When I began to study New Testament textual criticism at Westminster in 1935, I noticed another thing. Almost as much time was spent in disparaging Dean Burgon as in praising Dr Warfield. This again aroused my curiosity. Who was this Dean Burgon? Upon investigation, I found that he had been a British scholar that had not fitted into the usual scholastic mold. He had not kept his theology and his New Testament textual criticism in two separate boxes, but had actually dared to make his theology the guiding principle of his New Testament textual criticism. For this he was pronounced “unscholarly.” Actually, he was merely following the logic of faith. He believed that the New Testament was the infallibly inspired Word of God. Hence it had been preserved down through the ages by God’s special providence, not secretly in holes and caves and on forgotten library shelves but publicly in the usage of God’s Church. Hence the text found in the vast majority of the New Testament manuscripts is the true text because this is the text that has been used by God’s Church. As soon as I began to read Burgon’s works, I was impressed by this logic of faith and also by the learned arguments by which Burgon refuted the contention of Tischendorf, Tregelles, Westcott, Hort, etc. Finally after some years of hesitation, I definitely committed myself to his view in 1952.
But there are problems connected with Burgon’s view. Burgon was a high Anglican who emphasised the role of bishops in the history of the Church. He believed that the New Testament text had been preserved mainly by the bishops of the ancient and medieval Church.
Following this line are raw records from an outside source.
(** * Ghost SDK (Python): the shielded ledger of [ghost_sdk/client.py]

    A shallow embedding of [GhostClient]: commitments, nullifiers, the
    insertion-ordered dictionary of open commitments, the set of spent
    nullifiers, and the methods [generate_commitment], [generate_nullifier],
    [deposit], [withdraw], [private_transfer], [get_private_balance] and
    [generate_balance_proof]; and of [MoneroPrivacyClient] from
    [ghost_sdk/monero.py] (module [Monero]).

    Python values are modelled as follows.
    - [int] is [Z] (unbounded).
    - [bytes] is [list byte].
    - [str] is [string], holding the text in its UTF-8 encoding, so that
      [str.encode()] is the list of its bytes.
    - a [dict] is an association list in iteration (insertion) order.
    - a [set] of [str] is a [gset string].
    - a raised exception is a value of [exn]; the state at the point of the
      raise is kept, as in Python.
    - [print] calls are not modelled (they neither read nor change the
      client). *)

From Stdlib Require Import ZArith Lia List.
From Stdlib Require Import Strings.Byte Strings.Ascii Strings.String.
From stdpp Require Import gmap strings list.

Local Open Scope Z_scope.

Abbreviation bytes := (list byte).

(** ** Bytes, integers and hexadecimal text *)

Definition Z_of_byte (b : byte) : Z := Z.of_N (Byte.to_N b).

Definition byte_of_Z (z : Z) : byte :=
  match Byte.of_N (Z.to_N (z mod 256)) with
  | Some b => b
  | None => x00
  end.

(** Little-endian and big-endian digits in base 256, least [len] digits. *)
Fixpoint le_bytes (len : nat) (n : Z) : bytes :=
  match len with
  | O => []
  | S k => byte_of_Z n :: le_bytes k (n / 256)
  end.

Definition be_bytes (len : nat) (n : Z) : bytes := rev (le_bytes len n).

(** [int.from_bytes(b, 'little')]. *)
Fixpoint from_bytes_little (b : bytes) : Z :=
  match b with
  | [] => 0
  | x :: r => Z_of_byte x + 256 * from_bytes_little r
  end.

Definition hexdigits : string := "0123456789abcdef".

Definition hex_digit (n : Z) : ascii :=
  match String.get (Z.to_nat n) hexdigits with
  | Some c => c
  | None => "0"%char
  end.

(** [bytes.hex()]: two lowercase hexadecimal digits per byte. *)
Fixpoint hex (b : bytes) : string :=
  match b with
  | [] => EmptyString
  | x :: r =>
      String (hex_digit (Z_of_byte x / 16))
        (String (hex_digit (Z_of_byte x mod 16)) (hex r))
  end.

(** [str.encode()] on the UTF-8 representation. *)
Definition encode (s : string) : bytes := list_byte_of_string s.

(** ** [hashlib.sha256]: SHA-256 as in FIPS 180-4 *)

Module SHA256.

Definition two32 : Z := 2 ^ 32.

Definition add32 (x y : Z) : Z := (x + y) mod two32.

Definition rotr (n x : Z) : Z :=
  Z.lor (Z.shiftr x n) (Z.shiftl x (32 - n) mod two32).

Definition shr (n x : Z) : Z := Z.shiftr x n.

Definition Ch (x y z : Z) : Z :=
  Z.lxor (Z.land x y) (Z.land (Z.lnot x) z).

Definition Maj (x y z : Z) : Z :=
  Z.lxor (Z.lxor (Z.land x y) (Z.land x z)) (Z.land y z).

Definition Sigma0 (x : Z) : Z :=
  Z.lxor (Z.lxor (rotr 2 x) (rotr 13 x)) (rotr 22 x).
Definition Sigma1 (x : Z) : Z :=
  Z.lxor (Z.lxor (rotr 6 x) (rotr 11 x)) (rotr 25 x).
Definition sigma0 (x : Z) : Z :=
  Z.lxor (Z.lxor (rotr 7 x) (rotr 18 x)) (shr 3 x).
Definition sigma1 (x : Z) : Z :=
  Z.lxor (Z.lxor (rotr 17 x) (rotr 19 x)) (shr 10 x).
Hence he defended the text found in the majority of the New Testament manuscripts, but he would not defend the printed Textus Receptus because it had not been produced by bishops. He would, however, defend the King James Version because this had been produced by bishops. Here he was inconsistent because the King James Version is a translation of the Textus Receptus.
We solve this problem by substituting the biblical doctrine of the universal priesthood of believers for Burgon’s high Anglicanism. Just as the Old Testament text was preserved by the Old Testament priests, so the New Testament text was preserved by the universal priesthood of believers, that is by true believers in every walk of life. And this providential preservation did not cease with the invention of printing. Hence the true text is found not only in the text of the majority of the New Testament manuscripts but more especially in the Textus Receptus and in faithful translations of the Textus Receptus, such as the King James Version. In short, the Textus Receptus represents the God-guided revision of the majority text.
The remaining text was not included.